Activity: Please copy exactly the lines from the top of the data through the line containing "Each script is", and nothing else.
══ Task material
(** * A shallow embedding of the Civilica crawler

    The repository holds three Python scripts:
    - [cwr.py]: the asynchronous scraper (class [CivilicaScraper]);
    - [scr.py]: the Selenium scraper (module-level functions and globals);
    - [redirect_resolver.py]: the redirect resolver with checkpointing.

    Each script is embedded in a module of its own ([Cwr], [Scr],
    [Resolver]).  The network, the HTML parser and the file system are not
    part of the scripts: a page is given by what the selectors of the script
    find in it, a server by the answer it gives to each request, a file by
    the records written to it.  Text is modelled by [string] (bytes); the
    character classes of Python are restricted to their ASCII part.

    Reading a page and writing a file are the only effects kept; writing a
    file never fails, pacing delays and [logging] below the error level are
    left out.  The tasks that [asyncio.gather] runs share the scraper
    object only; they are run here one after the other, in the order in
    which they were made. *)

From Stdlib Require Import ZArith Lia Ascii.
From stdpp Require Import base list strings gmap pretty.

Local Open Scope Z_scope.

(** ** Python primitives used by the scripts *)

Module Py.

(** What a call that may raise yields. *)
Inductive Result (A : Type) : Type :=
| Ok (a : A)
| Raise (e : string).
Arguments Ok {A} a.
Arguments Raise {A} e.

Definition code (c : ascii) : nat := nat_of_ascii c.

(** [str.isspace] on one character (ASCII part). *)
Definition is_space (c : ascii) : bool :=
  bool_decide (code c = 32%nat)
  || bool_decide (9 ≤ code c ≤ 13)%nat
  || bool_decide (28 ≤ code c ≤ 31)%nat.

(** The class [\d] (ASCII part). *)
Definition is_digit (c : ascii) : bool := bool_decide (48 ≤ code c ≤ 57)%nat.

Fixpoint drop_while (p : ascii → bool) (s : string) : string :=
  match s with
  | EmptyString => EmptyString
  | String c s' => if p c then drop_while p s' else s
  end.

Fixpoint take_while (p : ascii → bool) (s : string) : string :=
  match s with
  | EmptyString => EmptyString
  | String c s' => if p c then String c (take_while p s') else EmptyString
  end.

Definition lstrip (s : string) : string := drop_while is_space s.
Definition rstrip (s : string) : string := String.rev (lstrip (String.rev s)).

(** [s.strip()] *)
Definition strip (s : string) : string := rstrip (lstrip s).

(** [sep.join(l)] *)
Definition join (sep : string) (l : list string) : string := String.concat sep l.

(** [re.sub(r'^\d+\.\s*', '', s)]: a leading run of digits followed by a dot
    is removed together with the white space after it. *)
Definition strip_numbering (s : string) : string :=
  match take_while is_digit s with
  | EmptyString => s
  | _ =>
      match drop_while is_digit s with
      | String "." rest => drop_while is_space rest
      | _ => s
      end
  end.

(** [re.search(r'(\d+)', s)]: the first maximal run of digits, if any. *)
Definition search_digits (s : string) : option string :=
  match take_while is_digit (drop_while (λ c, negb (is_digit c)) s) with
  | EmptyString => None
  | d => Some d
  end.

(** A [dict] with string keys: insertion-ordered, keys unique.  Assigning to
    a key that is present replaces the value and keeps the key's place. *)
Definition dict (V : Type) : Type := list (string * V).

Fixpoint dict_set {V} (d : dict V) (k : string) (v : V) : dict V :=
  match d with
  | [] => [(k, v)]
  | (k', v') :: d' =>
      if decide (k' = k) then (k', v) :: d' else (k', v') :: dict_set d' k v
  end.

Definition keys {V} (d : dict V) : list string := d.*1.

(** [l[lo:hi]] for arbitrary integers. *)
Definition slice_index (len i : Z) : Z :=
  if decide (i < 0) then Z.max 0 (len + i) else Z.min i len.

Definition slice {A} (l : list A) (lo hi : Z) : list A :=
  let len := Z.of_nat (length l) in
  let lo' := slice_index len lo in
  let hi' := slice_index len hi in
  take (Z.to_nat (hi' - lo')) (drop (Z.to_nat lo') l).

(** [json.dumps(d, ensure_ascii=False)] for a [dict] from strings to
    strings. *)
Definition dquote : string := String (ascii_of_nat 34) EmptyString.
Definition backslash : string := String (ascii_of_nat 92) EmptyString.

Definition hex_digit (n : nat) : ascii :=
  if decide (n < 10)%nat then ascii_of_nat (48 + n) else ascii_of_nat (87 + n).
════
Your solution:
(** * A shallow embedding of the Civilica crawler

    The repository holds three Python scripts:
    - [cwr.py]: the asynchronous scraper (class [CivilicaScraper]);
    - [scr.py]: the Selenium scraper (module-level functions and globals);
    - [redirect_resolver.py]: the redirect resolver with checkpointing.

    Each script is embedded in a module of its own ([Cwr], [Scr],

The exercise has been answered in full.